Definition stateName (n : N) : string := "state." +:+ itoa n.
Definition invokeName (n : N) : string := "invoke." +:+ itoa n.

Definition set_ID (id : StateDefinitionID) (s : StateDefinition) : StateDefinition :=
  mkStateDefinition id (sd_Kind s) (sd_History s) (sd_Initial s) (sd_OnEntry s) (sd_OnExit s)
    (sd_Transitions s) (sd_Invokes s) (sd_Data s) (sd_DoneData s) (sd_Children s).
Definition set_Initial (t : option TransitionDefinition) (s : StateDefinition) : StateDefinition :=
  mkStateDefinition (sd_ID s) (sd_Kind s) (sd_History s) t (sd_OnEntry s) (sd_OnExit s)
    (sd_Transitions s) (sd_Invokes s) (sd_Data s) (sd_DoneData s) (sd_Children s).
Definition set_Transitions (ts : list TransitionDefinition) (s : StateDefinition) : StateDefinition :=
  mkStateDefinition (sd_ID s) (sd_Kind s) (sd_History s) (sd_Initial s) (sd_OnEntry s) (sd_OnExit s)
    ts (sd_Invokes s) (sd_Data s) (sd_DoneData s) (sd_Children s).
Definition set_Invokes (ivs : list InvokeDefinition) (s : StateDefinition) : StateDefinition :=
  mkStateDefinition (sd_ID s) (sd_Kind s) (sd_History s) (sd_Initial s) (sd_OnEntry s) (sd_OnExit s)
    (sd_Transitions s) ivs (sd_Data s) (sd_DoneData s) (sd_Children s).
Definition set_Children (cs : list StateDefinition) (s : StateDefinition) : StateDefinition :=
  mkStateDefinition (sd_ID s) (sd_Kind s) (sd_History s) (sd_Initial s) (sd_OnEntry s) (sd_OnExit s)
    (sd_Transitions s) (sd_Invokes s) (sd_Data s) (sd_DoneData s) cs.

Fixpoint collectReservedStateIDs (s : StateDefinition) (reserved : gset string) : gset string :=
  let reserved := if decide (sd_id s = "") then reserved else {[sd_id s]} ∪ reserved in
  fold_left (λ r x, collectReservedStateIDs x r) (sd_Children s) reserved.
Lemma targets_orthogonal ids x y :
  targets_ok v ids (omap (λ id, byID v !! id) ids) →
  x ∈ resolve c ids → y ∈ resolve c ids → x ≠ y → kind c x ≠ KindHistory → kind c y ≠ KindHistory →
  orthogonal c x y = true.
Proof using Hlink.
  intros Hok Hx Hy Hne Hkx Hky. pose proof (NoDup_resolve ids (to_NoDup _ _ _ Hok)) as Hnd.
  rewrite resolve_nodes in *.
  assert (∀ z, z ∈ omap (λ id, byID v !! id) ids → z < length (c_order c)) as Hval.
  { intros z (id & _ & Hz)%list_elem_of_omap. by eapply byID_valid. }
  assert (∀ a b, a ∈ omap (λ id, byID v !! id) ids → b ∈ omap (λ id, byID v !! id) ids → a ≠ b → ¬ under c a b) as Hun.
  { intros a b Ha Hb Hab [->|Hs]; [done|]. apply (descendant_strict _ _ _ _ _ Hlink) in Hs.
    pose proof (to_unrelated _ _ _ Hok Hnd a b Ha Hb Hab). congruence. }
  destruct (to_atoms _ _ _ Hok) as (atoms & Hv & Hpair); [intros E; rewrite E in Hx; by apply elem_of_nil in Hx|].
  apply (visitAll_spec _ expands_to) in Hv as [_ Hall].
  2: { intros n acc acc' Hn. apply collectDefaultAtoms_region. by apply Hval. }
  destruct (Hall x Hx) as (a & Ha & Hxa), (Hall y Hy) as (b & Hb & Hyb).
  apply expands_nonhistory in Hxa, Hyb; [|done..].
  assert (a ≠ b) as Hab.
  { intros <-. destruct (under_comparable c Htree a x y Hxa Hyb) as [H|H]; revert H; by apply Hun. }
  assert (∀ z w, under c z w → w < length (c_order c) → z < length (c_order c)) as Hdown.
  { intros z w [->|H] ?; [done|]. by eapply strict_valid. }
  pose proof (Hval x Hx). pose proof (Hval y Hy).
  destruct (Hpair a b Ha Hb Hab) as [Hp|Hp]; apply parallel_lca in Hp as (q & Hq & Hkq); try by eauto.
  - apply orthogonal_sym; [done..|]. eapply (orthogonal_lift c Htree y x b a q); eauto.
  - eapply (orthogonal_lift c Htree x y a b q); eauto.
Qed.

Lemma resolve_nonempty ids : targets_ok v ids (omap (λ id, byID v !! id) ids) → ids ≠ [] → resolve c ids ≠ [].
Proof using Hlink.
  intros Hok Hne. rewrite resolve_nodes. destruct ids as [|id ids]; [done|].
  pose proof (to_resolved _ _ _ Hok) as H. apply Forall_cons in H as [[x Hx] _]. simpl. by rewrite Hx.
Qed.

(** A non-empty accepted target list inside [a]. *)
Lemma target_set_intro a ids :
  targets_ok v ids (omap (λ id, byID v !! id) ids) → ids ≠ [] → solo c (resolve c ids) →
  (∀ x, x ∈ resolve c ids → strict c x a) → target_set c a (resolve c ids).
Proof using Hlink.
  intros Hok Hne Hsolo Hin. split_and!.
  - by apply resolve_nonempty.
  - apply NoDup_resolve. by apply (to_NoDup _ _ _ Hok).
  - by apply Forall_forall.
  - apply Forall_forall. intros x Hx. apply Forall_forall. intros y Hy. destruct (decide (x = y)); [by left|]. right.
    unfold solo in Hsolo. rewrite Forall_forall in Hsolo.
    assert (∀ h z, h ∈ resolve c ids → z ∈ resolve c ids → h ≠ z → kind c h ≠ KindHistory) as Hnh.
    { intros h z Hh Hz Hhz Hk. rewrite (Hsolo h Hh Hk) in Hz. by apply list_elem_of_singleton in Hz. }
    by apply (targets_orthogonal ids); eauto.
  - done.
Qed.

(** ** History chains *)

Lemma historyTargets_nodes h s :
  nodeState v h = Some s → historyTargets c h = filter (λ x, kind c x = KindHistory) (resolve c (defaultTargets s)).
Proof using Hlink.
  intros (_ & _ & _ & _ & Hi & _)%node_facts. unfold historyTargets, defaultTargets.
  destruct (initial c h), (sd_Initial s); try done.
  apply (inj Some) in Hi. by rewrite Hi.
Qed.

Lemma collectDefaultAtoms_shallower fuel vis h atoms atoms' :
  kind c h = KindHistory → h < length (c_order c) →
  collectDefaultAtoms v fuel vis h atoms = Ok atoms' → shallower c (pred fuel) h = true.
Proof using Hlink.
  revert vis h atoms atoms'. induction fuel as [|fuel IH]; intros vis h atoms atoms' Hk Hv; [done|]. simpl.
  case_decide; [done|]. destruct (node_exists h Hv) as [s Hs]. rewrite Hs. pose proof Hs as Hs'.
  apply node_facts in Hs as (_ & Ek & Hok & _ & _ & _). pose proof (no_shape _ _ _ Hok) as Hshape.
  unfold shape_ok in Hshape. rewrite Ek, Hk in Hshape |- *. destruct Hshape as (_ & q & t & _ & Ht & Hne & _).
  intros ([] & _ & Hvis)%result_bind_Ok.
  assert (∀ id x, id ∈ defaultTargets s → byID v !! id = Some x →
    ∃ a a', collectDefaultAtoms v fuel ({[h]} ∪ vis) x a = Ok a') as Heach.
  { intros id x Hid Hx. destruct (visitAll_each _ _ _ _ Hvis id Hid) as (a & a' & Ha). rewrite Hx in Ha. eauto. }
  destruct fuel as [|fuel].
  { destruct (defaults_nonempty s t Ht Hne) as [id Hid].
    pose proof (to_resolved _ _ _ (no_initial _ _ _ Hok t Ht)) as Hres. rewrite Forall_forall in Hres.
    destruct (Hres id) as [x Hx]; [unfold defaultTargets in Hid; by rewrite Ht in Hid|].
    by destruct (Heach id x Hid Hx) as (a & a' & Ha). }
  simpl. apply forallb_forall. intros x Hx%list_elem_of_In. rewrite (historyTargets_nodes h s Hs') in Hx.
  apply list_elem_of_filter in Hx as [Hkx Hx]. rewrite resolve_nodes in Hx.
  apply list_elem_of_omap in Hx as (id & Hid & Hx). destruct (Heach id x Hid Hx) as (a & a' & Ha).
  apply (IH ({[h]} ∪ vis) x a a'); [done | by eapply byID_valid | done].
Qed.

Lemma history_shallower h :
  kind c h = KindHistory → h < length (c_order c) → shallower c (length (c_order c)) h = true.
Proof using Hlink.
  intros Hk Hv. destruct (node_exists h Hv) as [s Hs]. pose proof (historyTargets_nodes h s Hs) as Hh.
  apply node_facts in Hs as (_ & Ek & Hok & _ & _ & _). pose proof (no_shape _ _ _ Hok) as Hshape.
  unfold shape_ok in Hshape. rewrite Ek, Hk in Hshape. destruct Hshape as (_ & q & t & _ & Ht & Hne & _).
  pose proof (no_initial _ _ _ Hok t Ht) as Hto. pose proof (resolve_nonempty _ Hto Hne) as Hrne.
  rewrite resolve_nodes in Hrne. destruct (to_atoms _ _ _ Hto Hrne) as (atoms & Hat & _).
  destruct (length (c_order c)) as [|n] eqn:En; [lia|]. simpl. rewrite Hh.
  apply forallb_forall. intros x Hx%list_elem_of_In. apply list_elem_of_filter in Hx as [Hkx Hx].
  unfold defaultTargets in Hx. rewrite Ht, resolve_nodes in Hx.
  destruct (visitAll_each _ _ _ _ Hat x Hx) as (a & a' & Ha).
  apply collectDefaultAtoms_shallower in Ha; [|done|].
  - unfold defaultAtomsFuel in Ha. by rewrite (length_nodes _ _ _ _ _ Hlink), En in Ha.
  - apply list_elem_of_omap in Hx as (id & _ & Hx). by eapply byID_valid.
Qed.

(** ** Well-formed states *)

Hypothesis Hsup : supported c = true.

Lemma supported_at s : s < length (c_order c) → supported_state c s.
Proof using Hsup.
  intros Hs. unfold supported in Hsup. apply andb_true_iff in Hsup as [_ H%bool_decide_eq_true].
  rewrite Forall_forall in H. apply H, elem_of_seq. lia.
Qed.

Lemma transition_targets_ok n t : n < length (c_order c) → t ∈ transitions c n → transition_targets c n (resolve c (t_target t)).
Proof using Hlink Hsup.
  intros Hn Ht. destruct (node_exists n Hn) as [s Hs]. apply node_facts in Hs as (_ & _ & Hok & _ & _ & q & Hl).
  destruct (supported_at n Hn) as [_ Hsup']. rewrite Forall_forall in Hsup'. destruct (Hsup' t Ht) as [Hsolo Hout].
  destruct (transitions_layout _ _ _ _ _ Hlink n s q t Hl Ht) as (_ & d & Hd & Htd). rewrite Htd in *.
  pose proof (no_transitions _ _ _ Hok d Hd) as Hto. unfold transition_targets.
  destruct (decide (td_Targets d = [])) as [->|Hne]; [by left|]. right.
  assert (∀ x, x ∈ resolve c (td_Targets d) → x < length (c_order c)) as Hval.
  { intros x. rewrite resolve_nodes. intros (id & _ & Hx)%list_elem_of_omap. by eapply byID_valid. }
  pose proof (NoDup_resolve _ (to_NoDup _ _ _ Hto)) as Hnd.
  destruct (decide (root ∈ resolve c (td_Targets d))) as [Hr|Hr].
  - left. apply list_elem_of_split in Hr as (l1 & l2 & Heq).
    assert (∀ x, x ∈ l1 ++ l2 → False) as Hnil.
    { intros x Hx. rewrite Heq in Hnd. apply NoDup_app in Hnd as (_ & Hd1 & [Hr2 _]%NoDup_cons).
      assert (x ≠ root) as Hxr.
      { intros ->. apply elem_of_app in Hx as [Hx|Hx]; [|done]. apply (Hd1 root Hx). left. }
      assert (x ∈ resolve c (td_Targets d)) as Hxin by (rewrite Heq; rewrite elem_of_app, elem_of_cons; apply elem_of_app in Hx; tauto).
      assert (root ∈ resolve c (td_Targets d)) as Hrin by (rewrite Heq, elem_of_app; right; left).
      pose proof (strict_root c Htree x (Hval x Hxin) Hxr) as Hst.
      apply (descendant_strict _ _ _ _ _ Hlink) in Hst. rewrite resolve_nodes in Hxin, Hrin.
      rewrite (to_unrelated _ _ _ Hto) in Hst; [done| | done..].
      rewrite <- resolve_nodes. apply NoDup_resolve, (to_NoDup _ _ _ Hto). }
    rewrite Heq. destruct l1 as [|x l1]; [|exfalso; apply (Hnil x); left]. destruct l2 as [|x l2]; [done|].
    exfalso. apply (Hnil x). left.
  - right. split; [|done]. apply target_set_intro; [done..|]. intros x Hx. apply (strict_root c Htree); [by apply Hval|].
    by intros ->.
Qed.

Lemma linked_wf_state n : n < length (c_order c) → wf_state c (historyRank c) n.
Proof using Hlink Hsup.
  intros Hn. destruct (node_exists n Hn) as [s Hs]. pose proof (node_facts n s Hs) as (_ & Hk & Hok & Hreal & Hi & q & Hl).
  unfold wf_state. split_and!.
  - rewrite (children_layout _ _ _ _ _ Hlink n s q Hl). apply starts_NoDup.
  - apply Forall_forall. intros t Ht. split; [|by apply transition_targets_ok].
    by destruct (transitions_layout _ _ _ _ _ Hlink n s q t Hl Ht).
  - pose proof (no_shape _ _ _ Hok) as Hshape. unfold shape_ok in Hshape. rewrite Hk in Hshape.
    destruct (supported_at n Hn) as [Hsolo _].
    assert (∀ a t, sd_Initial s = Some t → td_Targets t ≠ [] → targets_in v a (td_Targets t) →
      ∃ t', initial c n = Some t' ∧ target_set c a (resolve c (t_target t'))) as Hinit.
    { intros a t Ht Hne Hin. rewrite Ht in Hi. destruct (initial c n) as [t'|]; [|done].
      apply (inj Some) in Hi. exists t'. split; [done|]. rewrite Hi in *.
      apply target_set_intro; [by apply (no_initial _ _ _ Hok) | done..|].
      intros x Hx. rewrite resolve_nodes in Hx. apply list_elem_of_omap in Hx as (id & Hid & Hx).
      by eapply targets_in_strict. }
    destruct (kind c n) eqn:Ek.
    + rewrite (children_layout _ _ _ _ _ Hlink n s q Hl). by rewrite Hshape.
    + destruct Hshape as (t & Ht & Hne & Hin). by destruct (Hinit n t Ht Hne Hin) as (t' & -> & ?).
    + by rewrite <- Hreal.
    + rewrite (children_layout _ _ _ _ _ Hlink n s q Hl). by rewrite Hshape.
    + destruct Hshape as (Hch & q' & t & Hq & Ht & Hne & Hin). destruct (Hinit q' t Ht Hne Hin) as (t' & Ht' & Hset).
      destruct (historyRank_spec c n (history_shallower n Ek Hn)) as [Hle Hlt].
      rewrite (nodeParent_parent _ _ _ _ _ Hlink) in Hq. unfold historyTargets in Hlt. rewrite Ht' in Hlt. rewrite Ht', Hq.
      split_and!; [by rewrite (children_layout _ _ _ _ _ Hlink n s q Hl), Hch | done..|].
      apply Forall_forall. intros h Hh Hkh. apply Hlt, list_elem_of_filter. done.
Qed.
# # #
TASK REQUIREMENTS:
Set down again, word for word, the stretch of records from the line with "destruct (decide (root" to the line with "apply target_set_intro; [by", both of those lines included.

REPLY TO THE EXERCISE:
  destruct (decide (root ∈ resolve c (td_Targets d))) as [Hr|Hr].
  - left. apply list_elem_of_split in Hr as (l1 & l2 & Heq).
    assert (∀ x, x ∈ l1 ++ l2 → False) as Hnil.
    { intros x Hx. rewrite Heq in Hnd. apply NoDup_app in Hnd as (_ & Hd1 & [Hr2 _]%NoDup_cons).
      assert (x ≠ root) as Hxr.
      { intros ->. apply elem_of_app in Hx as [Hx|Hx]; [|done]. apply (Hd1 root Hx). left. }
      assert (x ∈ resolve c (td_Targets d)) as Hxin by (rewrite Heq; rewrite elem_of_app, elem_of_cons; apply elem_of_app in Hx; tauto).
      assert (root ∈ resolve c (td_Targets d)) as Hrin by (rewrite Heq, elem_of_app; right; left).
      pose proof (strict_root c Htree x (Hval x Hxin) Hxr) as Hst.
      apply (descendant_strict _ _ _ _ _ Hlink) in Hst. rewrite resolve_nodes in Hxin, Hrin.
      rewrite (to_unrelated _ _ _ Hto) in Hst; [done| | done..].
      rewrite <- resolve_nodes. apply NoDup_resolve, (to_NoDup _ _ _ Hto). }
    rewrite Heq. destruct l1 as [|x l1]; [|exfalso; apply (Hnil x); left]. destruct l2 as [|x l2]; [done|].
    exfalso. apply (Hnil x). left.
  - right. split; [|done]. apply target_set_intro; [done..|]. intros x Hx. apply (strict_root c Htree); [by apply Hval|].
    by intros ->.
Qed.

Lemma linked_wf_state n : n < length (c_order c) → wf_state c (historyRank c) n.
Proof using Hlink Hsup.
  intros Hn. destruct (node_exists n Hn) as [s Hs]. pose proof (node_facts n s Hs) as (_ & Hk & Hok & Hreal & Hi & q & Hl).
  unfold wf_state. split_and!.
  - rewrite (children_layout _ _ _ _ _ Hlink n s q Hl). apply starts_NoDup.
  - apply Forall_forall. intros t Ht. split; [|by apply transition_targets_ok].
    by destruct (transitions_layout _ _ _ _ _ Hlink n s q t Hl Ht).
  - pose proof (no_shape _ _ _ Hok) as Hshape. unfold shape_ok in Hshape. rewrite Hk in Hshape.
    destruct (supported_at n Hn) as [Hsolo _].
    assert (∀ a t, sd_Initial s = Some t → td_Targets t ≠ [] → targets_in v a (td_Targets t) →
      ∃ t', initial c n = Some t' ∧ target_set c a (resolve c (t_target t'))) as Hinit.
    { intros a t Ht Hne Hin. rewrite Ht in Hi. destruct (initial c n) as [t'|]; [|done].
      apply (inj Some) in Hi. exists t'. split; [done|]. rewrite Hi in *.
      apply target_set_intro; [by apply (no_initial _ _ _ Hok) | done..|].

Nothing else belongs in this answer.